On June 15, series co-creator David X. Cohen revealed that Dan Castellaneta would be reprising his role as the Robot Devil. On June 28, two days prior to the premiere of the episode, Comedy Central released a two-minute clip depicting Bender's death.

==Cultural references==
The title "Ghost in the Machines" can be traced back to philosopher Gilbert Ryle's book, The Concept of Mind, where the idea of the "ghost in the machine" is described. A scene in the episode featuring Reverend Preacherbot standing in front of Planet Express in the middle of the night is a reference to the 1973 horror film The Exorcist. The Robot Devil is seen reading a magazine entitled Life in Hell, a reference to Futurama series creator Matt Groening's comic strip of the same name. At one point in the episode, the Robot Devil reveals via a Wikipedia article that Fry survived a heart attack Bender gave him; this prompts Bender to shout "Damn you, Obamacare!", a reference to American president Barack Obama's Patient Protection and Affordable Care Act. Reacting to his electric shaver coming after his armpits, Fry says "winter is coming!", a reference to the book and TV series Game of Thrones. After being attacked by Bender, Fry attempts to call the Ghostbusters, the ghost-hunting team from the film of the same name. The concept of machines coming to life was the central theme of Stephen King's movie Maximum Overdrive. The scene where Fry is attacked by a pineapple machine mimics the movie's possessed vending machine which shot soda cans to kill a man. The Robot Devil says to Bender, "I'm afraid your friend is about to become fully Buckminstered", in reference to the architect Buckminster Fuller, known for the style of structure that Fry and the Amish people built that rolled in Fry's direction.

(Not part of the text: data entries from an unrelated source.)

(* ===== verification/CAbi.v ===== *)
(** * CAbi: values across the C interface

    What the foreign function interfaces share (lib.rs and records.rs of [bondry-runtime-ffi]):
    status codes, buffers and zero-terminated arrays.  A pointer is an option of what it
    points to, [None] the null pointer; a pointer with a length is a pointer to the list of
    its bytes.  [catch_status] turns a panic into [BONDRY_STATUS_INTERNAL_FAILURE]; where a
    call can panic the model answers so. *)

From S2P Require Import Prelude Text Bytes Identifiers.

Abbreviation pointer := option.

Definition BONDRY_STATUS_OK : Z := 0.
Definition BONDRY_STATUS_NULL_POINTER : Z := 1.
Definition BONDRY_STATUS_INVALID_LENGTH : Z := 2.
Definition BONDRY_STATUS_INVALID_UTF8 : Z := 3.
Definition BONDRY_STATUS_INVALID_ARGUMENT : Z := 5.
Definition BONDRY_STATUS_BUFFER_TOO_SMALL : Z := 6.
Definition BONDRY_STATUS_INVALID_JSON : Z := 7.
Definition BONDRY_STATUS_PAYLOAD_TOO_LARGE : Z := 8.
Definition BONDRY_STATUS_UNAVAILABLE : Z := 15.
Definition BONDRY_STATUS_NOT_FOUND : Z := 20.
Definition BONDRY_STATUS_AUTHENTICATION_REJECTED : Z := 23.
Definition BONDRY_STATUS_TIME_UNAVAILABLE : Z := 26.
Definition BONDRY_STATUS_ALREADY_EXISTS : Z := 28.
Definition BONDRY_STATUS_CAPACITY_EXHAUSTED : Z := 32.
Definition BONDRY_STATUS_INVALID_TRANSITION : Z := 33.
Definition BONDRY_STATUS_INTERNAL_FAILURE : Z := 255.
Definition BONDRY_IDENTIFIER_CAPACITY_V1 : nat := 129.
Definition ISIZE_MAX : Z := I64_MAX.

(** [required_utf8]. *)
Definition required_utf8 (bytes : pointer (list byte)) : result Z rstr :=
  bytes ← ok_or bytes BONDRY_STATUS_NULL_POINTER;
  if ISIZE_MAX <? Z.of_nat (length bytes) then Err BONDRY_STATUS_INVALID_LENGTH
  else ok_or (from_utf8 bytes) BONDRY_STATUS_INVALID_UTF8.

(** [terminated]: a copy out of range panics. *)
Definition terminated (capacity : nat) (value : rstr) : option (list byte) :=
  let bytes := as_bytes value in
  if (capacity <? length bytes)%nat then None else Some (bytes ++ replicate (capacity - length bytes) 0).

Definition optional_terminated (capacity : nat) (value : option rstr) : option (list byte * Z) :=
  match value with
  | None => Some (replicate capacity 0, 0)
  | Some value => bytes ← terminated capacity value; Some (bytes, 1)
  end.

(** [write_records], and [write_bytes], which is the same on bytes: the status, what the output
    holds then and the count.  An output that is not null has room for [capacity] elements. *)
Definition write_records {A} (records : list A) (output : pointer (list A)) (capacity : Z) (out_count : pointer Z)
    : Z * pointer (list A) * pointer Z :=
  match out_count with
  | None => (BONDRY_STATUS_NULL_POINTER, output, None)
  | Some _ =>
      let count := Z.of_nat (length records) in
      match output with
      | None => (if capacity =? 0 then BONDRY_STATUS_OK else BONDRY_STATUS_NULL_POINTER, None, Some count)
      | Some old =>
          if capacity <? count then (BONDRY_STATUS_BUFFER_TOO_SMALL, output, Some count)
          else (BONDRY_STATUS_OK, Some (records ++ drop (length records) old), Some count)
      end
  end.

Definition terminated_utf8 (bytes : list byte) : option rstr :=
  parts ← split_at_first (fun byte => byte =? 0) bytes;
  from_utf8 parts.1.

(** ** Identifiers survive *)

Lemma portable_ascii maximum s : portable maximum s -> Forall (fun c => 0 < c < 0x80) s.
Proof. intros (_ & _ & H). eapply Forall_impl; [exact H|]. intros c Hc%is_allowed_ascii. cbn. lia. Qed.

Lemma portable_bytes maximum s : portable maximum s -> as_bytes s = s /\ from_utf8 s = Some s.
Proof.
  intros H%portable_ascii. split; [apply as_bytes_ascii|apply from_utf8_ascii]; (eapply Forall_impl; [exact H|cbn; lia]).
Qed.

(** Bytes of ASCII text are the bytes of no other text. *)
Lemma as_bytes_ascii_inv s t : Forall (fun c => 0 < c < 0x80) t -> as_bytes s = t -> s = t.
Proof.
  revert t. induction s as [|c s IH]; intros t Ht; [by intros <-|]. rewrite as_bytes_cons. unfold encode_utf8.
  destruct (c <? 0x80) eqn:Hc.
  { intros <-. apply Forall_cons in Ht as [_ Ht]. f_equal. by apply IH. }
  apply Z.ltb_ge in Hc. assert (forall n, 0 <= Z.shiftr c n) as Hsh by (intros n; apply Z.shiftr_nonneg; lia).
  pose proof (Hsh 6). pose proof (Hsh 12). pose proof (Hsh 18).
  repeat case_match; intros <-; apply Forall_cons in Ht as [Ht _]; lia.
Qed.

Lemma required_utf8_portable maximum s : portable maximum s -> maximum <= 128 -> required_utf8 (Some (as_bytes s)) = Ok s.
Proof.
  intros H Hm. destruct (portable_bytes _ _ H) as [Hb Hu]. unfold required_utf8. cbn. rewrite Hb, Hu.
  destruct H as (_ & Hl & _). unfold ISIZE_MAX, I64_MAX. by rewrite (proj2 (Z.ltb_ge _ _)) by lia.
Qed.

(** What is read from the bytes of [s], if it is portable, is [s]. *)
Lemma from_utf8_portable_inv maximum s t : from_utf8 (as_bytes s) = Some t -> portable maximum t -> t = s.
Proof.
  intros Hs%from_utf8_sound Ht. destruct (portable_bytes _ _ Ht) as [Hb _]. rewrite Hb in Hs. symmetry.
  apply as_bytes_ascii_inv; [by eapply portable_ascii|done].
Qed.

Lemma terminated_portable maximum s :
  portable maximum s -> maximum <= 128 ->
  terminated BONDRY_IDENTIFIER_CAPACITY_V1 s = Some (s ++ replicate (BONDRY_IDENTIFIER_CAPACITY_V1 - length s) 0).
Proof.
  intros H Hm. destruct (portable_bytes _ _ H) as [Hb _]. destruct H as (_ & Hl & _). unfold terminated. rewrite Hb.
  destruct (Nat.ltb_spec BONDRY_IDENTIFIER_CAPACITY_V1 (length s)) as [Hlt|]; [|done]. unfold BONDRY_IDENTIFIER_CAPACITY_V1 in Hlt. lia.
Qed.

(** The text before the first zero. *)
Lemma terminated_split maximum s :
  portable maximum s -> maximum <= 128 ->
  exists n, (BONDRY_IDENTIFIER_CAPACITY_V1 - length s = S n)%nat /\
    split_at_first (fun byte => byte =? 0) (s ++ replicate (S n) 0) = Some (s, replicate (S n) 0).
Proof.
  intros H Hm. pose proof H as (_ & Hl & _). exists (BONDRY_IDENTIFIER_CAPACITY_V1 - S (length s))%nat.
  split; [unfold BONDRY_IDENTIFIER_CAPACITY_V1; lia|]. cbn [replicate]. apply split_at_first_app; [|done].
  eapply Forall_impl; [exact (portable_ascii _ _ H)|]. intros c Hc. cbn in Hc. apply Z.eqb_neq. lia.
Qed.

Lemma terminated_round_trip maximum s :
  portable maximum s -> maximum <= 128 ->
  exists bytes, terminated BONDRY_IDENTIFIER_CAPACITY_V1 s = Some bytes /\ terminated_utf8 bytes = Some s.
Proof.
  intros H Hm. rewrite (terminated_portable _ _ H Hm). destruct (terminated_split _ _ H Hm) as (n & -> & Hs).
  eexists. split; [done|]. unfold terminated_utf8. rewrite Hs. cbn. by apply (portable_bytes maximum).
Qed.

(** ** Texts survive, if they hold no zero *)

Definition plain_text (s : rstr) : Prop := Forall (fun c => is_scalar c = true /\ c <> 0) s.

Lemma encode_utf8_nonzero c : is_scalar c = true -> c <> 0 -> Forall (fun b => (b =? 0) = false) (encode_utf8 c).
Proof.
  intros Hs Hc. unfold is_scalar, in_range in Hs. rewrite orb_true_iff, !andb_true_iff, !Z.leb_le in Hs.
  assert (forall n, 0 <= Z.shiftr c n) as Hsh by (intros n; apply Z.shiftr_nonneg; lia).
  assert (forall x, 0 <= Z.land x 0x3F) as Hland by (intros x; rewrite low_bits; apply Z.mod_pos_bound; lia).
  unfold encode_utf8. repeat case_match; repeat constructor; apply Z.eqb_neq;
    repeat match goal with |- context [Z.land ?x 63] => pose proof (Hland x); generalize dependent (Z.land x 63); intros end;
    repeat match goal with |- context [Z.shiftr c ?n] => pose proof (Hsh n); generalize dependent (Z.shiftr c n); intros end; lia.
Qed.

Lemma plain_bytes s : plain_text s -> Forall (fun b => (b =? 0) = false) (as_bytes s).
Proof.
  induction 1 as [|c s [Hs Hc] _ IH]; [constructor|]. rewrite as_bytes_cons. apply Forall_app. split; [by apply encode_utf8_nonzero|done].
Qed.

Lemma terminated_text capacity s :
  plain_text s -> str_len s < Z.of_nat capacity ->
  exists bytes, terminated capacity s = Some bytes /\ terminated_utf8 bytes = Some s.
Proof.
  intros Hp Hl. pose proof (length_as_bytes s) as Hlen. unfold terminated. destruct (Nat.ltb_spec capacity (length (as_bytes s))) as [|_]; [lia|].
  eexists. split; [done|]. unfold terminated_utf8. replace (capacity - length (as_bytes s))%nat with (S (capacity - length (as_bytes s) - 1)) by lia.
  cbn [replicate]. rewrite split_at_first_app by (done || by apply plain_bytes). cbn. apply from_utf8_as_bytes.
  eapply Forall_impl; [exact Hp|]. by intros c [? _].
Qed.

Lemma portable_plain maximum s : portable maximum s -> plain_text s.
Proof.
  intros H%portable_ascii. eapply Forall_impl; [exact H|]. intros c Hc. cbn in Hc. split; [|lia]. unfold is_scalar, in_range.
  rewrite orb_true_iff, !andb_true_iff, !Z.leb_le. lia.
Qed.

==Broadcast and reception==
"Ghost in the Machines" originally aired June 30, 2011, on Comedy Central. In its original American broadcast, "Ghost in the Machines" was viewed by an estimated 1.921 million households with a 0.91 rating in the 18–49 demographic. The episode was down two tenths of a point from the previous week's episode "Benderama".

"Ghost in the Machines" received mixed to positive reviews from critics. Zack Handlen of The A.V. Club wrote, "This show manages to earn sentimentality by so often seeming incapable of it, and 'Ghost' made things a little too easy." He graded the episode B+, calling it a "solid double", but feeling that some parts of the episode were rushed and predictable. Sean Gandert of Paste wrote, "It's not an instant classic, but "Ghost in the Machine" delivered on what an average Futurama episode should do." He gave the episode an 8.3/10, praising the episode's background gags and how the episode was able to fit in continuity. Matt Fowler of IGN wrote: "'Ghost in the Machines', was solid, but basic," and gave the episode an 8/10. While he found the episode funny, he also felt it was weaker than the previous week's episodes "Neutopia" and "Benderama", and wished that the episode had "a little more to say than 'Fry and Bender will always be friends no matter what,' because we kinda knew that, right?".